RBS Rising From Ruins
RBS Rising From Ruins

Nine years after the beginning of a £45 billion ($56 billion) bailout by the British government, Royal Bank of Scotland is emerging from its restructuring process a shadow of what was once the biggest lender in the world.

RBS had a balance sheet of £2.4 trillion in 2008—almost double Britain’s annual economic output at the time—having staged a meteoric rise from being a small Scottish lender in the early 1990s, Reuters reported.

Since the bailout, it has offloaded billions of pounds of assets a week, as it tries to shrink down to being a simple UK-focused lender.
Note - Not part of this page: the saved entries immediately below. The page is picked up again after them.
(** The key that presenting [id] gives the client [u] by the handle [e]. *)
Definition readable u (id : bytes) (e : entry) : option (hwkey_opaque_handle_data D) :=
  match slots !! e_slot e with
  | Some s =>
    match opaque_data s with
    | Some data =>
      if existsb (λ a, bool_decide (a = u)) (allowed_uuids data) &&
         bool_decide (e_token e = take (Z.to_nat HWKEY_OPAQUE_HANDLE_SIZE) id)
      then Some data else None
    | None => None
    end
  | None => None
  end.
Definition find_key u (id : bytes) T : option (hwkey_opaque_handle_data D) :=
  head (omap (readable u id) T).

(** An answer of a key function with the device in [d]: its status, the bytes
    it reports and the device it leaves. *)
Inductive key_answer (f : key_fn D) (d : D) (st : Z) (data : bytes) (d' : D) : Prop :=
| KeyAnswer buf n0 k n :
    Z.of_nat (length buf) = HWKEY_MAX_PAYLOAD_SIZE →
    f HWKEY_MAX_PAYLOAD_SIZE (KOut buf (Some n0) d) = Ret st k → klen k = Some n → kdev k = d' →
    data = take (Z.to_nat n) (kbuf k) → key_answer f d st data d'.

(** What it can answer, on any device. *)
Definition can_answer (f : key_fn D) (st : Z) (data : bytes) : Prop :=
  ∃ d d', key_answer f d st data d'.

(** A request for [id] by the client [p] of identity [u], with the handles [T]
    and the device [d]: the allocations it makes, the status and the data it is
    answered with, the handles and the device afterwards.  A new handle takes
    an allocation that succeeds and a token from the device; only an allocation
    that fails, or a read of the device that fails, keeps it from being made. *)
Inductive table_step u p (id : bytes) T d : list sysev → Z → bytes → list entry → D → Prop :=
| TExists j s o :
    select_slot u id slots 0 = Some (j, s) → handler s = GetKeyHandle o → j ∈ e_slot <$> T →
    table_step u p id T d [] HWKEY_ERR_ALREADY_EXISTS [] T d
| TNew j s o bs d' :
    select_slot u id slots 0 = Some (j, s) → handler s = GetKeyHandle o → j ∉ e_slot <$> T →
    token_draw d NO_ERROR bs d' →
    table_step u p id T d [SAlloc true] HWKEY_NO_ERROR (make_token bs)
      (T ++ [Entry p j (make_token bs)]) d'
| TNoMemory j s o :
    select_slot u id slots 0 = Some (j, s) → handler s = GetKeyHandle o → j ∉ e_slot <$> T →
    table_step u p id T d [SAlloc false] HWKEY_ERR_GENERIC [] T d
| TNoRandom j s o rc bs d' :
    select_slot u id slots 0 = Some (j, s) → handler s = GetKeyHandle o → j ∉ e_slot <$> T →
    token_draw d rc bs d' → rc ≠ NO_ERROR → table_step u p id T d [SAlloc true] (u32 rc) [] T d'
| TSlot j s f st data d' :
    select_slot u id slots 0 = Some (j, s) → handler s = ProviderFn f →
    key_answer f d st data d' → table_step u p id T d [] st data T d'
| TKey o st data d' :
    select_slot u id slots 0 = None → find_key u id T = Some o →
    key_answer (retriever o) d st data d' → table_step u p id T d [] st data T d'
| TNone :
    select_slot u id slots 0 = None → find_key u id T = None →
    table_step u p id T d [] HWKEY_ERR_NOT_FOUND [] T d.

(** A request of the client [u] to derive a key from [ikm] by the version
    [ver] of the derivation: the status, the data and the version answered. *)
Inductive derive_step u (ver : Z) (ikm : bytes) (d : D) : Z → bytes → Z → D → Prop :=
| DeriveV1 st data d' :
    ver = HWKEY_KDF_VERSION_BEST ∨ ver = HWKEY_KDF_VERSION_1 →
    key_answer (λ _, derive_key_v1 u ikm) d st data d' →
    derive_step u ver ikm d st data HWKEY_KDF_VERSION_1 d'
| DeriveUnknown :
    ver ≠ HWKEY_KDF_VERSION_BEST → ver ≠ HWKEY_KDF_VERSION_1 →
    derive_step u ver ikm d HWKEY_ERR_NOT_IMPLEMENTED [] ver d.

(** An answer: the header of the request, as a response with a status, and
    data. *)
Definition response (hdr : hwkey_msg) (st : Z) (data : bytes) : bytes :=
  hwkey_msg_encode (with_cmd (Z.lor (cmd hdr) HWKEY_RESP_BIT) (with_status st hdr)) ++ data.

(** One message of the client [p], from the trace [tr]: not received, a
    request for a key slot, a request for a derivation, or another command. *)
Inductive msg_step (c : hwkey_chan_ctx) p T d (tr : list sysev) :
    list entry → D → list sysev → Z → Prop :=
| MsgError rc bs :
    rc < 0 → msg_step c p T d tr T d (SRecv (hwkey_chan c) rc bs :: tr) rc
| MsgGet msg st data T' d' a rc :
    cmd (msg_hdr msg) = HWKEY_GET_KEYSLOT →
    table_step (hwkey_uuid c) p (msg_payload msg ++ [0]) T d a st data T' d' →
    msg_step c p T d tr T' d'
      (SSend (hwkey_chan c) (response (msg_hdr msg) st data) rc ::
       a ++ SRecv (hwkey_chan c) (Z.of_nat (length msg)) msg :: tr) rc
| MsgDerive msg st data ver d' rc :
    cmd (msg_hdr msg) = HWKEY_DERIVE →
    derive_step (hwkey_uuid c) (arg1 (msg_hdr msg)) (msg_payload msg) d st data ver d' →
    msg_step c p T d tr T d'
      (SSend (hwkey_chan c) (response (with_arg1 ver (msg_hdr msg)) st data) rc ::
       SRecv (hwkey_chan c) (Z.of_nat (length msg)) msg :: tr) rc
| MsgUnknown msg rc :
    cmd (msg_hdr msg) ≠ HWKEY_GET_KEYSLOT → cmd (msg_hdr msg) ≠ HWKEY_DERIVE →
    msg_step c p T d tr T d
      (SSend (hwkey_chan c) (response (msg_hdr msg) HWKEY_ERR_NOT_IMPLEMENTED []) rc ::
       SRecv (hwkey_chan c) (Z.of_nat (length msg)) msg :: tr) rc.

(** One event of the client [p]: nothing, its end, a message, or a message
    after which it is dropped. *)
Inductive client_step (ev : Z) (c : hwkey_chan_ctx) p T d (tr : list sysev) :
    list entry → D → list sysev → Prop :=
| StepIdle :
    has ev IPC_HANDLE_POLL_HUP = false → has ev IPC_HANDLE_POLL_MSG = false →
    client_step ev c p T d tr T d tr
| StepHup :
    has ev IPC_HANDLE_POLL_HUP = true →
    client_step ev c p T d tr (revoke p T) d (SClose (hwkey_chan c) :: tr)
| StepMsg T' d' tr' rc :
    has ev IPC_HANDLE_POLL_HUP = false → has ev IPC_HANDLE_POLL_MSG = true → 0 ≤ rc →
    msg_step c p T d tr T' d' tr' rc → client_step ev c p T d tr T' d' tr'
| StepDropped T' d' tr' rc :
    has ev IPC_HANDLE_POLL_HUP = false → has ev IPC_HANDLE_POLL_MSG = true → rc < 0 →
    msg_step c p T d tr T' d' tr' rc →
    client_step ev c p T d tr (revoke p T') d' (SClose (hwkey_chan c) :: tr').
End Table.

(** * 2. The names a request can have *)

Section Names.
Context {D : Type} `{!HwkeyProvider D}.
Implicit Types l : hwkey_state D.

Lemma cstr_app0 (bs rest : bytes) : cstr (bs ++ 0 :: rest) = cstr (bs ++ [0]).
Proof. induction bs as [|b bs IH]; [done|]. cbn. by rewrite IH. Qed.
Later this year RBS will shut its Capital Resolution division, which has sold off large chunks of its huge stockpile of unwanted assets. The closure will mark a milestone in the bank’s road to recovery, with its balance sheet around £1.6 trillion lighter than when its great sell-off began.
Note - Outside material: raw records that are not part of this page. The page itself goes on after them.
(** What every request leaves. *)
Definition request_kept s s' : Prop :=
  is_Some (cipher_ctx s') ∧ length (text_out s') = length (text_out s) ∧
  length (tag_out s') = length (tag_out s) ∧ sessions s' = sessions s.

Definition cipher_result args c key s (rc : Z) s' : Prop :=
  request_kept s s' ∧ (rc = HWAES_NO_ERROR → request_done args c key s s').

(** The calls of [run_cipher] from the final one, from the update and from the
    tag on. *)
Definition finish args : M (hwaes_state X D) Z :=
  ok ← ctx_call ctx_final;
  if negb ok then ret HWAES_ERR_GENERIC else
  if hwaes_check_arg_out (args_tag_out args) =? HWAES_NO_ERROR then
    r ← ctx_call (ctx_get_tag (to_int (out_len (args_tag_out args))));
    let '(ok, tag) := r in
    write_tag_out tag;;
    if negb ok then ret HWAES_ERR_GENERIC else ret HWAES_NO_ERROR
  else ret HWAES_NO_ERROR.
Definition update_then args : M (hwaes_state X D) Z :=
  text ← data_of (args_text_in args);
  r ← ctx_call (ctx_update (to_int (in_len (args_text_in args))) text);
  let '(ok, out) := r in
  write_text_out out;;
  if negb ok then ret HWAES_ERR_GENERIC else
  assert (Z.of_nat (length out) =? to_int (out_len (args_text_out args)));;
  finish args.
Definition tag_then args : M (hwaes_state X D) Z :=
  ok ← (if hwaes_check_arg_in (args_tag_in args) =? HWAES_NO_ERROR then
          tag ← data_of (args_tag_in args);
          ctx_call (ctx_set_tag (to_int (in_len (args_tag_in args))) tag)
        else ret true);
  if negb ok then ret HWAES_ERR_GENERIC else update_then args.

Lemma finish_spec args c key s0 s x text :
  request_ok args (text_out s0) (tag_out s0) → request_kept s0 s → tag_out s = tag_out s0 →
  cipher_ctx s = Some x → in_data (args_text_in args) = Some text →
  text_out s = crypt c (args_encrypt args) key (in_data (args_iv args)) text →
  setup_of x = Setup (Some (c, args_encrypt args)) (Some key) (in_data (args_iv args))
    (aad_bytes args) (present (args_tag_in args))
    (Some (if args_encrypt args then text
           else crypt c (args_encrypt args) key (in_data (args_iv args)) text)) →
  wp (finish args) (cipher_result args c key s0) s.
Proof.
  intros Hrq (_ & Hlt & Hlg & Hses) Htag Hx Htext Hout Hsu. unfold finish.
  destruct hwaes_errors_not_ok as (Hgen & _). destruct (rq_tag_out _ _ _ Hrq) as [Hrange Htl].
  wp_steps. eapply wp_ctx_call; [exact Hx|]. intros ok x1 d1 E1. cbn beta.
  assert (∀ x' d tg, length tg = length (tag_out s) → request_kept s0
    (HwaesState (Some x') (text_out s) tg (sessions s) d)) as Hkept
    by (intros x' d tg Hl; split; [by eexists|cbn; by rewrite Hl]).
  destruct ok; cbn [negb]; [|wp_steps; by split; [by apply Hkept|]].
  assert (is_gcm c = true → args_encrypt args = false →
    ∀ t, present (args_tag_in args) = Some t →
    t = take (length t) (auth_tag c key (in_data (args_iv args)) (aad_bytes args)
      (if args_encrypt args then text
       else crypt c (args_encrypt args) key (in_data (args_iv args)) text))) as Hauth.
  { intros Hg He t Ht. pose proof (ctx_final_tag _ _ _ _ c key
      (if args_encrypt args then text
       else crypt c (args_encrypt args) key (in_data (args_iv args)) text) t E1) as Hf.
    rewrite Hsu in Hf. cbn in Hf. rewrite He, Ht in Hf. rewrite He. by apply Hf. }
  apply ctx_final_ok in E1. rewrite Hsu in E1. rewrite check_arg_out_present.
  destruct (out_present (args_tag_out args)) eqn:Hp.
  2: { wp_steps. split; [by apply Hkept|]. intros _. exists text. split; [done|]. cbv zeta.
       rewrite Hp. by split_and!. }
  wp_steps. eapply wp_ctx_call; [done|]. intros [ok tg] x2 d2 E2. cbn beta iota.
  cbn [libs text_out tag_out sessions] in *. apply andb_true_iff in Hp as Hp'.
  destruct Hp' as [_ Hptr]. rewrite to_int_small in E2 by lia.
  pose proof (ctx_get_tag_bound _ _ _ _ _ _ _ (proj1 Hrange) E2) as Hb.
  specialize (Htl Hptr). rewrite <- Htag in Htl.
  wp_steps. apply wp_write_tag_out; [cbn; lia|]. cbn [libs text_out tag_out sessions cipher_ctx].
  assert (length (overwrite tg (tag_out s)) = length (tag_out s)) as Hol
    by (apply length_overwrite; lia).
  destruct ok; cbn [negb]; wp_steps; split; try done; try by apply Hkept.
  intros _. exists text. split; [done|]. cbv zeta. rewrite Hp.
  split_and!; [done| |done]. intros He. cbn. rewrite Htag.
  f_equal. rewrite He in E1. eapply (ctx_get_tag_ok _ _ _ _ _ _ c key) in E2; [|lia|by rewrite E1..].
  rewrite E2, E1, He. done.
Qed.

(** A step on the context that either fails the request or goes on. *)
Lemma ctx_step args c key s0 s x (f : X → D → (bool * X) * D) (k : M (hwaes_state X D) Z) :
  request_kept s0 s → cipher_ctx s = Some x →
  (∀ x' d, f x (libs s) = ((true, x'), d) →
     wp k (cipher_result args c key s0)
       (HwaesState (Some x') (text_out s) (tag_out s) (sessions s) d)) →
  wp (ok ← ctx_call f; if negb ok then ret HWAES_ERR_GENERIC else k)
    (cipher_result args c key s0) s.
Proof.
  intros (_ & Hkept) Hx Hk. destruct hwaes_errors_not_ok as (Hgen & _). apply wp_bind.
  eapply wp_ctx_call; [exact Hx|]. intros ok x' d E. cbn beta.
  destruct ok; cbn [negb]; [by apply Hk|]. apply wp_ret. split; [|done]. by split.
Qed.

(** The same for a step that is made when an argument is present. *)
Lemma arg_step args c key s0 s x a (f : bytes → X → D → (bool * X) * D)
    (k : M (hwaes_state X D) Z) :
  arg_ok a → request_kept s0 s → cipher_ctx s = Some x →
  (∀ bs x' d, present a = Some bs → Z.of_nat (length bs) = in_len a →
     f bs x (libs s) = ((true, x'), d) →
     wp k (cipher_result args c key s0)
       (HwaesState (Some x') (text_out s) (tag_out s) (sessions s) d)) →
  (present a = None → wp k (cipher_result args c key s0) s) →
  wp (ok ← (if hwaes_check_arg_in a =? HWAES_NO_ERROR then bs ← data_of a; ctx_call (f bs)
            else ret true); if negb ok then ret HWAES_ERR_GENERIC else k)
    (cipher_result args c key s0) s.
Proof.
  intros Ha Hkept Hx Hsome Hnone. rewrite check_arg_in_present.
  destruct (present a) as [bs|] eqn:Hp; [|apply wp_bind, wp_ret; by apply Hnone].
  destruct (present_ok _ _ Ha Hp) as [Hd Hl].
  apply wp_bind, wp_bind. eapply wp_data_of; [exact Hd|]. apply wp_bind_inv.
  eapply ctx_step; [exact Hkept|exact Hx|]. intros x' d E. by eapply Hsome.
Qed.

Lemma update_spec args c key s text x' d :
  request_ok args (text_out s) (tag_out s) → in_data (args_text_in args) = Some text →
  out_ptr (args_text_out args) = true →
  in_len (args_text_in args) = out_len (args_text_out args) →
  in_len (args_text_in args) mod cipher_block_size c = 0 →
  setup_of x' = request_setup args c key →
  wp (update_then args) (cipher_result args c key s)
    (HwaesState (Some x') (text_out s) (tag_out s) (sessions s) d).
Proof.
  intros Hrq Htext Hptr Hlen Hblk Hsu.
  destruct hwaes_errors_not_ok as (Hgen & Hinv & _).
  destruct (rq_text_in _ _ _ Hrq) as [Hir Hil]. specialize (Hil _ Htext).
  destruct (rq_text_out _ _ _ Hrq) as [_ Hol]. specialize (Hol Hptr). unfold update_then.
  apply wp_bind. eapply wp_data_of; [exact Htext|]. apply wp_bind.
  eapply wp_ctx_call; [done|]. intros [ok out] x4 d4 E4. cbn beta iota.
  cbn [libs text_out tag_out sessions] in *. rewrite to_int_small in E4 by done.
  pose proof (ctx_update_bound _ _ _ _ _ _ _ _ (eq_sym Hil) E4) as Hb.
  apply wp_bind, wp_write_text_out; [cbn; lia|]. cbn [libs text_out tag_out sessions cipher_ctx].
  assert (length (overwrite out (text_out s)) = length (text_out s)) as Hlo
    by (apply length_overwrite; lia).
  destruct ok; cbn [negb]; [|apply wp_ret; split; [|done]; by split; [eexists|]].
  destruct (ctx_update_ok _ _ _ _ _ _ _ c (args_encrypt args) key (eq_sym Hil) E4) as [Hout Hsu4];
    [by rewrite Hsu..|by rewrite Hil|].
  rewrite Hsu in Hsu4, Hout. cbn in Hsu4, Hout.
  assert (length out = length text) as Hoe by (by rewrite Hout, crypt_length).
  apply wp_bind, wp_assert; [rewrite to_int_small by lia; lia|].
  eapply (finish_spec _ _ _ _ _ x4 text); try done.
  - change (overwrite out (text_out s) = crypt c (args_encrypt args) key (in_data (args_iv args)) text).
    unfold overwrite. rewrite drop_ge, app_nil_r by lia. exact Hout.
  - by rewrite Hsu4, <- Hout.
Qed.

Lemma run_cipher_spec args c key s x text :
  request_ok args (text_out s) (tag_out s) → cipher_ctx s = Some x →
  in_data (args_text_in args) = Some text → out_ptr (args_text_out args) = true →
  in_len (args_text_in args) = out_len (args_text_out args) →
  wp (run_cipher args c key) (cipher_result args c key s) s.
Proof.
  intros Hrq Hx Htext Hptr Hlen.
  destruct hwaes_errors_not_ok as (Hgen & Hinv & _).
  destruct (rq_text_in _ _ _ Hrq) as [Hir Hil]. specialize (Hil _ Htext).
  destruct (rq_text_out _ _ _ Hrq) as [_ Hol]. specialize (Hol Hptr).
  unfold run_cipher. apply wp_bind. eapply wp_ctx_call; [exact Hx|].
  intros [] x0 d0 [= <- <-]. cbn beta.
  eapply (ctx_step args c key s); [by split; [eexists|]|done|]. intros x1 d1 E1.
  cbn [libs text_out tag_out sessions] in *. apply ctx_init_ok in E1.
  rewrite ctx_reset_setup in E1. cbn in E1.
  assert (∀ s', request_kept s s' →
    wp (ret HWAES_ERR_INVALID_ARGS) (cipher_result args c key s) s') as Hbad
    by (intros s' Hs'; apply wp_ret; split; [exact Hs'|done]).
  wp_cases Hblk; [apply Hbad; by split; [eexists|]|].
  wp_cases Hivl; [apply Hbad; by split; [eexists|]|].
  eapply (ctx_step args c key s); [by split; [eexists|]|done|]. intros x2 d2 E2.
  cbn [libs text_out tag_out sessions] in *. apply ctx_init_ok in E2. rewrite E1 in E2. cbn in E2.
  eapply (ctx_step args c key s); [by split; [eexists|]|done|]. intros x3 d3 E3.
  cbn [libs text_out tag_out sessions] in *. apply ctx_set_padding_ok in E3. rewrite E2 in E3.
  assert (∀ x' d, setup_of x' = request_setup args c key →
    wp (update_then args) (cipher_result args c key s)
      (HwaesState (Some x') (text_out s) (tag_out s) (sessions s) d)) as Htail
    by (intros; apply (update_spec _ _ _ _ text); try done; by apply Z.eqb_eq, negb_false_iff).
  assert (∀ x' d aad, setup_of x' = Setup (Some (c, args_encrypt args)) (Some key)
      (in_data (args_iv args)) aad None None → aad = aad_bytes args →
    wp (tag_then args) (cipher_result args c key s)
      (HwaesState (Some x') (text_out s) (tag_out s) (sessions s) d)) as Htag.
  { intros x' d aad Hsu ->.
    eapply (arg_step args c key s _ x' _ (λ t, ctx_set_tag (to_int (in_len (args_tag_in args))) t));
      [by eapply rq_tag_in|by split; [eexists|]|done| |]; cbn [libs text_out tag_out sessions].
    - intros t x5 d5 Ht Htl E5. rewrite to_int_small in E5 by apply (rq_tag_in _ _ _ Hrq).
      apply ctx_set_tag_ok in E5; [|done]. apply Htail. unfold request_setup.
      by rewrite E5, Hsu, Ht.
    - intros Ht. apply Htail. unfold request_setup. by rewrite Hsu, Ht. }
  assert (from_option Some None (in_data (args_iv args)) = in_data (args_iv args)) as Hiv
    by (by destruct (in_data (args_iv args))).
  rewrite Hiv in E3.
  eapply (arg_step args c key s _ x3 _ (λ aad, ctx_aad (to_int (in_len (args_aad args))) aad));
    [by eapply rq_aad|by split; [eexists|]|done| |]; cbn [libs text_out tag_out sessions].
  - intros bs x4 d4 Hp Hl E4. rewrite to_int_small in E4 by apply (rq_aad _ _ _ Hrq).
    apply ctx_aad_ok in E4; [|done]. rewrite E3 in E4. cbn in E4.
    eapply Htag; [exact E4|]. unfold aad_bytes. by rewrite Hp.
  - intros Hp. eapply Htag; [exact E3|]. unfold aad_bytes. by rewrite Hp.
Qed.
End Cipher.

(** * 3. The whole request *)

Section Request.
Context {X D : Type} `{!Uapi} `{!HwaesIface} `{!HwkeyClient D} `{!HwkeyClientLaws D}
  `{!EvpCtx X D} `{!EvpCtxLaws X D}.
Implicit Types (s : hwaes_state X D) (x : X) (args : hwaes_aes_op_args).

(** The key of a request: the one it gives, or the one the key service
    returned for the handle it gives. *)
Definition key_used args (key : bytes) : Prop :=
  ∃ data, in_data (args_key args) = Some data ∧
  if args_key_type args =? HWAES_OPAQUE_HANDLE
  then ∃ session klen (d d' : D),
    hwkey_get_keyslot_data session (cstr data) AES_KEY_MAX_SIZE d = ((NO_ERROR, key, klen), d')
  else key = data.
“For the first time in a long time there is a distinction between yesterday and tomorrow,” Mark Bailie, who runs the unit told Reuters in an interview at the lender’s ultra-modern glass-and-steel offices in London’s financial district.

RBS has undergone a huge asset sale, ranging from a fleet of aircraft in Beijing and the largest hospital in Sydney, to a golf course 110 km from the nearest road in Florida, and a graveyard in the US Deep South.

The steep and ongoing asset-shedding, plus the deep staff and IT systems overhaul still to come, mean the future shape of RBS and its growth potential are still unknown propositions for investors, according to shareholders and analysts.

“I think it is not investable at the current time. There is just too much work to be done,” said Julian Chillingworth, chief investment officer at Rathbone Brothers, which holds some RBS shares.

Britain’s government has ruled out reducing its stake in the bank until it resolves a multi-billion pound US fine for mis-selling toxic mortgage-backed securities and resolves its state aid requirements.

The bank’s relatively small size now and the cost of its nine-year overhaul is raising questions from politicians and industry experts over whether taxpayers—who already face a paper loss of £29 billion on their investment—will see the kind of stellar RBS growth needed to retrieve all their cash.

Few in the banking sector or government believe rescuing and reducing RBS was the wrong decision, given the risks it posed to the wider financial system. A collapse could have triggered a run on every bank in Britain.